> _Exercise data_:
+ + +

Lemma seg_set_prev_head pool a l p p' n :
  a ∉ l → seg pool p (a :: l) n → seg (alter (set_prev p') a pool) p' (a :: l) n.
Proof.
  intros Ha [(ent & He & Hp & Hn) Hs]. split; [|by apply seg_frame].
  exists (set_prev p' ent). rewrite list_lookup_alter_eq, He. done.
Qed.

Lemma seg_app pool p l1 l2 n :
  seg pool p (l1 ++ l2) n ↔
  seg pool p l1 (head_or l2 n) ∧ seg pool (last_or l1 p) l2 n.
Proof.
  revert p. induction l1 as [|a l1 IH]; intros p; simpl.
  - unfold last_or. simpl. tauto.
  - rewrite IH.
    assert (Hh : head_or (l1 ++ l2) n = head_or l1 (head_or l2 n))
      by (by destruct l1).
    assert (Hl : last_or (a :: l1) p = last_or l1 (Some a)).
    { unfold last_or. destruct l1 as [|b l1]; [done|].
      rewrite last_cons_cons. by destruct (last (b :: l1)) eqn:E; [|
        apply last_None in E]. }
    rewrite Hh, Hl. tauto.
Qed.

Lemma seg_set_next_last pool a l p n n' :
  a ∉ l → seg pool p (l ++ [a]) n → seg (alter (set_next n') a pool) p (l ++ [a]) n'.
Proof.
  intros Ha. rewrite !seg_app. simpl. intros [H1 [(ent & He & Hp & Hn) _]].
  split; [by apply seg_frame|]. split; [|done].
  exists (set_next n' ent). rewrite list_lookup_alter_eq, He. done.
Qed.

Lemma seg_lookup pool p l1 a l2 n :
  seg pool p (l1 ++ a :: l2) n →
  ∃ ent, pool !! a = Some ent ∧ prev ent = last_or l1 p ∧ next ent = head_or l2 n.
Proof. rewrite seg_app. simpl. intros [_ [H _]]. done. Qed.

Lemma seg_lt pool p l n a :
  seg pool p l n → a ∈ l → (a < length pool)%nat.
Proof.
  intros Hs Ha. apply list_elem_of_split in Ha as (l1 & l2 & ->).
  apply seg_lookup in Hs as (ent & He & _). by eapply lookup_lt_Some.
Qed.

Lemma last_or_snoc l a p : last_or (l ++ [a]) p = Some a.
Proof. unfold last_or. by rewrite last_snoc. Qed.

Lemma last_or_nil p : last_or [] p = p.
Proof. done. Qed.

(** A list without duplicates that fills the pool contains every index. *)
Lemma full_order_elem (order : list nat) (k e : nat) :
  NoDup order → length order = k → (∀ a, a ∈ order → (a < k)%nat) →
  (e < k)%nat → e ∈ order.
Proof.
  intros Hnd Hlen Hlt He.
  assert (Hsub : order ⊆+ seq 0 k).
  { apply NoDup_submseteq; [done|]. intros a Ha. apply elem_of_seq.
    specialize (Hlt a Ha). lia. }
  assert (Hperm : order ≡ₚ seq 0 k).
  { apply submseteq_length_Permutation; [done|]. rewrite length_seq. lia. }
  rewrite Hperm. apply elem_of_seq. lia.
Qed.

End Segments.

(** ** The LRU chain of the page cache manager *)

Section CacheFacts.
Import PageCacheMgr.

Lemma validPageRequest_inRange c id :
  validPageRequest c (pageIdExtractMipLevel id) (pageIdExtractPageX id)
    (pageIdExtractPageY id) = true ↔ inRange (cachePageTree c) id.
Proof.
  unfold validPageRequest, inRange, CachePageTree.getNumLevels.
  rewrite !andb_true_iff, !Z.ltb_lt. tauto.
Qed.
Lemma find_post_rows p : preserves (rows_inv Q) (post_findUnique p).
Proof. apply preserves_call. by intros d a d' H [= _ <-]. Qed.

Lemma post_update_rows p data : preserves (rows_inv Q) (post_update p data).
Proof.
  apply preserves_call. intros d a d' H.
  destruct (posts d !! p); [intros [= _ <-] | done]. by apply rows_inv_set_posts.
Qed.

Lemma update_interaction_rows u p r :
  Q (u, p) r → preserves (rows_inv Q) (userPostInteraction_update u p r).
Proof.
  intros Hr. apply preserves_call. intros d a d' H.
  destruct (interactions d !! (u, p)); [intros [= _ <-] | done].
  by apply rows_inv_insert.
Qed.

Lemma create_interaction_rows u p r :
  Q (u, p) r → preserves (rows_inv Q) (userPostInteraction_create fk u p r).
Proof.
  intros Hr. apply preserves_call. intros d a d' H.
  destruct (interactions d !! (u, p)); [done |].
  destruct (fk && _); [done | intros [= _ <-]]. by apply rows_inv_insert.
Qed.

Lemma likePostBody_rows {B} (req : UserAuthRequest B) :
  preserves (rows_inv Q) (likePostBody fk req).
Proof.
  unfold likePostBody. destruct (truthy (userId req)) as [u|];
    [| apply preserves_ret].
  apply preserves_bind; [apply find_interaction_rows |].
  intros [i|].
  - destruct (liked i); [apply preserves_ret |].
    repeat (apply preserves_bind; intros);
      auto using update_interaction_rows, post_update_rows, find_post_rows,
                 preserves_ret.
  - repeat (apply preserves_bind; intros);
      auto using create_interaction_rows, post_update_rows, find_post_rows,
                 preserves_ret.
Qed.

Lemma dislikePostBody_rows {B} (req : UserAuthRequest B) :
  preserves (rows_inv Q) (dislikePostBody fk req).
Proof.
  unfold dislikePostBody. destruct (truthy (userId req)) as [u|];
    [| apply preserves_ret].
  apply preserves_bind; [apply find_interaction_rows |].
  intros [i|].
  - destruct (disliked i); [apply preserves_ret |].
    repeat (apply preserves_bind; intros);
      auto using update_interaction_rows, post_update_rows, find_post_rows,
                 preserves_ret.
  - repeat (apply preserves_bind; intros);
      auto using create_interaction_rows, post_update_rows, find_post_rows,
                 preserves_ret.
Qed.

Lemma step_rows o d : rows_inv Q d → rows_inv Q (step fk o d).2.
Proof.
  intros H. unfold step, likePostController, dislikePostController.
  destruct (op_action o); apply preserves_tryCatch;
    auto using likePostBody_rows, dislikePostBody_rows.
Qed.

Lemma run_rows ops d : rows_inv Q d → rows_inv Q (run fk ops d).
Proof.
  revert d. induction ops as [|o ops IH]; intros d H; [exact H |].
  apply IH, step_rows, H.
Qed.

End RowsWritten.

(** ** Mutual exclusion of [liked] and [disliked] *)

(** C1. From a store where no interaction row has both flags true, every
    sequence of like and dislike requests (of any callers, on any posts,
    with or without storage faults) leads to a store where no interaction
    row has both flags true; every single request preserves the invariant. *)
Theorem reaction_mutual_exclusion (fk : bool) (ops : list Op) (d : Database) :
  mutual_exclusion d →
  mutual_exclusion (run fk ops d) ∧
  ∀ o, mutual_exclusion (step fk o (run fk ops d)).2.
Proof.
  intros H.
  assert (Hrun : mutual_exclusion (run fk ops d)) by (by apply run_rows).
  split; [exact Hrun |]. intros o. by apply step_rows.
Qed.
(** The outcomes of POST /submission: a refusal that leaves the ledger
    as it is, or the commit of the submission followed by the attempt to
    settle the task when it has become ready. *)
Lemma post_submission_outcome (env : Env) (payout : Dispatcher)
    (workerId taskId selection : N) (w : World) :
  exists resp w',
    post_submission env payout workerId taskId selection w = (Ok resp, w')
    /\ (((status resp = 400 \/ status resp = 500)
         /\ db w' = db w /\ sent w' = sent w)
        \/ exists nt b,
             getNextTask workerId w = (Ok (Some nt), w)
             /\ Task.id (nt_task nt) = taskId
             /\ find (fun o => N.eqb (Option.id o) selection) (nt_options nt) <> None
             /\ JS.to_Z (baseRewardOf (nt_task nt)) = Some b
             /\ Prisma.lookup Worker.id workerId (Db.workers (db w)) <> None
             /\ resp = json (SubmissionBody
                               (new_submission w workerId taskId selection b))
             /\ w' = if ready taskId
                          (db (after_submission w workerId taskId selection b))
                     then snd (processTaskCompletion env payout taskId
                                 (after_submission w workerId taskId selection b))
                     else after_submission w workerId taskId selection b).
Proof.
  rewrite post_submission_unfold. unfold try_catch, bind.
  rewrite getNextTask_run.
  destruct (Array.sort byCreatedAt _) as [|t rest] eqn:E.
  { do 2 eexists. split; [reflexivity|]. left. cbn. auto. }
  cbn [nt_task nt_options].
  destruct (N.eqb (Task.id t) taskId) eqn:Eid; cbn [negb].
  2:{ do 2 eexists. split; [reflexivity|]. left. cbn. auto. }
  apply N.eqb_eq in Eid.
  destruct (find _ _) as [o|] eqn:Ho.
  2:{ do 2 eexists. split; [reflexivity|]. left. cbn. auto. }
  destruct (submissionTransaction_run workerId taskId selection (baseRewardOf t) w)
    as (r & w1 & -> & Hs & Hr).
  destruct r as [row|e].
  - destruct Hr as (b & Hb & Hwk & -> & ->).
    rewrite submissionFollowUp_run.
    2:{ cbn [db after_submission Db.tasks Prisma.set_workers Prisma.set_submissions].
        apply (sort_head_min Task.createdAt) in E. destruct E as [Hin _].
        apply filter_In in Hin. destruct Hin as [Hin _].
        now apply (lookup_In Task.id taskId _ t). }
    do 2 eexists. split; [reflexivity|]. right.
    eexists. exists b. split; [reflexivity|]. cbn [nt_task nt_options].
    split; [exact Eid|]. split; [rewrite Ho; discriminate|].
    split; [exact Hb|]. split; [exact Hwk|]. split; reflexivity.
  - destruct (submission_catch e w1) as (resp & -> & Hst).
    do 2 eexists. split; [reflexivity|]. left. rewrite Hs. auto.
Qed.

(** X4: POST /submission never throws and answers 200, 400 or 500; a
    request that is not answered with 200 leaves the ledger as it is, and
    no payout is dispatched for it. *)
Theorem refused_submission_changes_nothing (env : Env) (payout : Dispatcher)
    (workerId taskId selection : N) (w : World) :
  exists resp w',
    post_submission env payout workerId taskId selection w = (Ok resp, w')
    /\ (status resp = 200 \/ status resp = 400 \/ status resp = 500)
    /\ (status resp <> 200 -> db w' = db w /\ sent w' = sent w).
Proof.
  destruct (post_submission_outcome env payout workerId taskId selection w)
    as (resp & w' & Hrun & [(Hst & Hdb & Hsent)|(nt & b & _ & _ & _ & _ & _ & -> & _)]).
  - exists resp, w'. split; [exact Hrun|]. split; [tauto|auto].
  - eexists. exists w'. split; [exact Hrun|]. cbn.
    split; [auto|]. intros H. now elim H.
Qed.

+ + +

> _Exercise details_: Give a single number: the count of lines above that include the word "both".

> _Response to this task_: 2